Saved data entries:
━━━━━━━━━━━━━━━━━━━━

(** * SmartBite: a shallow embedding of the data-access functions, the
      application state containers and the policies of the store.

    Sources embedded here:
    - [src/services/supabase-api.ts]  (authService, restaurantService,
      menuService, orderService, reviewService);
    - [src/contexts/OrderContext.tsx], [RestaurantContext.tsx],
      [MenuContext.tsx], [AuthContext.tsx]  (the React state containers);
    - [supabase/migrations/20251005022227_create_initial_schema.sql]
      (the tables [reviews], [orders] and [users], their constraints and
      policies).

    Conventions.
    - A finite JavaScript number is the rational it stands for, beside
      [NaN] and the two infinities; the negative zero is identified with
      zero (every operation of the code treats them alike).  Sums and
      quotients are rounded to the nearest binary64 number.  A [numeric]
      column holds the number as the client reads it: the store keeps
      the decimal text of the number it was sent, which reads back as
      the same number.
    - An [async] function is a computation over the world (remote store,
      request log, container state) that either returns or throws; a
      throw keeps the state changes made before it, as in JavaScript.
      A [useState] setter takes effect at once.
    - The hosted database is an external collaborator.  A request it
      refuses is answered with an error and changes nothing.  A request
      it answers is carried out on the rows it reaches: a row-level
      policy that does not hold for a row keeps the row out of a SELECT,
      an UPDATE or a DELETE, and the answer does not tell.  Which
      requests are refused ([rejects]) and which rows are kept from a
      request ([hides]) is left to the environment: both depend on the
      key and the session the client connects with, which the code
      takes from its deployment.
    - [console.log] / [console.error] have no effect on the world. *)

From Stdlib Require Import String Ascii List ZArith QArith Bool Lia Lqa.
From Stdlib Require Import Qround Qreduction Qabs Permutation.
Import ListNotations.
Local Open Scope string_scope.

(* ================================================================== *)
(** ** JavaScript values *)
(* ================================================================== *)

Module Js.

#[local] Set Warnings "-register-all".

Inductive number : Type :=
| NaN
| Infinity (negative : bool)
| Fin (q : Q).

Inductive value : Type :=
| Undefined
| Null
| Boolean (b : bool)
| Number (n : number)
| String (s : string)
| Array (elems : list value)
| Object (props : list (string * value)).

(** A plain object as the list of its properties.  The first binding of
    a key is the property's value, so consing a binding sets the
    property; lookup [o.key] / [o[key]] yields [undefined] for an absent
    key. *)
Definition object : Type := list (string * value).

Fixpoint get (o : object) (key : string) : value :=
  match o with
  | [] => Undefined
  | (k, v) :: rest => if String.eqb k key then v else get rest key
  end.

Definition zero : number := Fin 0.

(** ToBoolean *)
Definition truthy (v : value) : bool :=
  match v with
  | Undefined | Null => false
  | Boolean b => b
  | Number NaN => false
  | Number (Infinity _) => true
  | Number (Fin q) => negb (Qeq_bool q 0)
  | String s => negb (String.eqb s "")
  | Array _ | Object _ => true
  end.

(** [a || b] *)
Definition or_else (a b : value) : value := if truthy a then a else b.

Definition isNaN (n : number) : bool :=
  match n with NaN => true | _ => false end.

(** [a < b] on numbers *)
Definition lt (a b : number) : bool :=
  match a, b with
  | NaN, _ | _, NaN => false
  | Infinity true, Infinity true => false
  | Infinity true, _ => true
  | Infinity false, _ => false
  | Fin _, Infinity negative => negb negative
  | Fin x, Fin y => negb (Qle_bool y x)
  end.

(** [a <= b] on numbers *)
Definition le (a b : number) : bool :=
  match a, b with
  | NaN, _ | _, NaN => false
  | Infinity true, _ => true
  | Infinity false, Infinity false => true
  | Infinity false, _ => false
  | Fin _, Infinity negative => negb negative
  | Fin x, Fin y => Qle_bool x y
  end.

(** *** Rounding

    The finite numbers of JavaScript are the rationals [m * 2^e] with
    [|m| < 2^53] and [-1074 <= e <= 971].  An arithmetic operation
    yields the one nearest to the exact result, on a tie the one whose
    [m] is even, and an infinity when the result rounds to [2^1024] or
    beyond. *)

(** The integer nearest to [n / d], the even one on a tie
    ([0 <= n], [0 < d]). *)
Definition nearest_even (n d : Z) : Z :=
  let q := (n / d)%Z in
  match (2 * (n mod d) ?= d)%Z with
  | Lt => q
  | Gt => (q + 1)%Z
  | Eq => if Z.even q then q else (q + 1)%Z
  end.

(** [floor (log2 (n / d))]: the difference of the two logarithms, or
    one less. *)
Definition floor_log2 (n d : positive) : Z :=
  let k := (Z.log2 (Zpos n) - Z.log2 (Zpos d))%Z in
  let below :=
    if (0 <=? k)%Z then (Zpos n <? Zpos d * 2 ^ k)%Z
    else (Zpos n * 2 ^ (- k) <? Zpos d)%Z in
  if below then (k - 1)%Z else k.

(** The exponent [e] of the numbers [m * 2^e] around [n / d]: 52 below
    that of [n / d], and -1074 among the subnormal numbers. *)
Definition exponent (n d : positive) : Z :=
  Z.max (floor_log2 n d - 52) (-1074).

(** [2^e] *)
Definition pow2 (e : Z) : Q :=
  if (0 <=? e)%Z then inject_Z (2 ^ e) else 1 # Z.to_pos (2 ^ (- e)).

Definition round_positive (n d : positive) : number :=
  let e := exponent n d in
  let m :=
    if (0 <=? e)%Z then nearest_even (Zpos n) (Zpos d * 2 ^ e)
    else nearest_even (Zpos n * 2 ^ (- e)) (Zpos d) in
  if (0 <=? e)%Z && (2 ^ 1024 <=? m * 2 ^ e)%Z then Infinity false
  else Fin (Qred (inject_Z m * pow2 e)).

Definition opposite (a : number) : number :=
  match a with
  | NaN => NaN
  | Infinity s => Infinity (negb s)
  | Fin x => Fin (- x)
  end.

(** The number a rational result is rounded to. *)
Definition round (q : Q) : number :=
  match Qnum q with
  | Z0 => Fin 0
  | Zpos n => round_positive n (Qden q)
  | Zneg n => opposite (round_positive n (Qden q))
  end.

(** [a + b] on numbers *)
Definition add (a b : number) : number :=
  match a, b with
  | NaN, _ | _, NaN => NaN
  | Infinity s, Infinity t => if Bool.eqb s t then Infinity s else NaN
  | Infinity s, Fin _ | Fin _, Infinity s => Infinity s
  | Fin x, Fin y => round (x + y)
  end.

Definition negativeQ (q : Q) : bool := negb (Qle_bool 0 q).

(** [a / b] on numbers *)
Definition div (a b : number) : number :=
  match a, b with
  | NaN, _ | _, NaN => NaN
  | Infinity _, Infinity _ => NaN
  | Infinity s, Fin y => Infinity (xorb s (negativeQ y))
  | Fin _, Infinity _ => Fin 0
  | Fin x, Fin y =>
      if Qeq_bool y 0
      then (if Qeq_bool x 0 then NaN else Infinity (negativeQ x))
      else round (x / y)
  end.

(** The number read from a JSON integer.  The integers the code reads
    are values of an [integer] column and lengths of arrays, below
    [2^32] in size: they are numbers as they stand. *)
Definition ofZ (z : Z) : number := Fin (inject_Z z).
Definition ofNat (n : nat) : number := ofZ (Z.of_nat n).

Definition isArray (v : value) : bool :=
  match v with Array _ => true | _ => false end.

(** Structural comparison of two values, used for PostgREST [eq]
    filters on columns whose content the client supplied. *)
Definition number_eqb (a b : number) : bool :=
  match a, b with
  | NaN, NaN => true
  | Infinity s, Infinity t => Bool.eqb s t
  | Fin x, Fin y => Qeq_bool x y
  | _, _ => false
  end.

Fixpoint eqb (a b : value) {struct a} : bool :=
  match a, b with
  | Undefined, Undefined | Null, Null => true
  | Boolean x, Boolean y => Bool.eqb x y
  | Number x, Number y => number_eqb x y
  | String x, String y => String.eqb x y
  | Array xs, Array ys =>
      (fix go (l : list value) (r : list value) : bool :=
         match l, r with
         | [], [] => true
         | x :: l', y :: r' => eqb x y && go l' r'
         | _, _ => false
         end) xs ys
  | Object xs, Object ys =>
      (fix go (l r : list (string * value)) : bool :=
         match l, r with
         | [], [] => true
         | (k, x) :: l', (k', y) :: r' =>
             String.eqb k k' && eqb x y && go l' r'
         | _, _ => false
         end) xs ys
  | _, _ => false
  end.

━━━━━━━━━━━━━━━━━━━━

* [WHAT IS NEEDED]: Total lines holding "keeps" in the records: report this figure alone.

* [SOLUTION TO THIS PROBLEM]: 3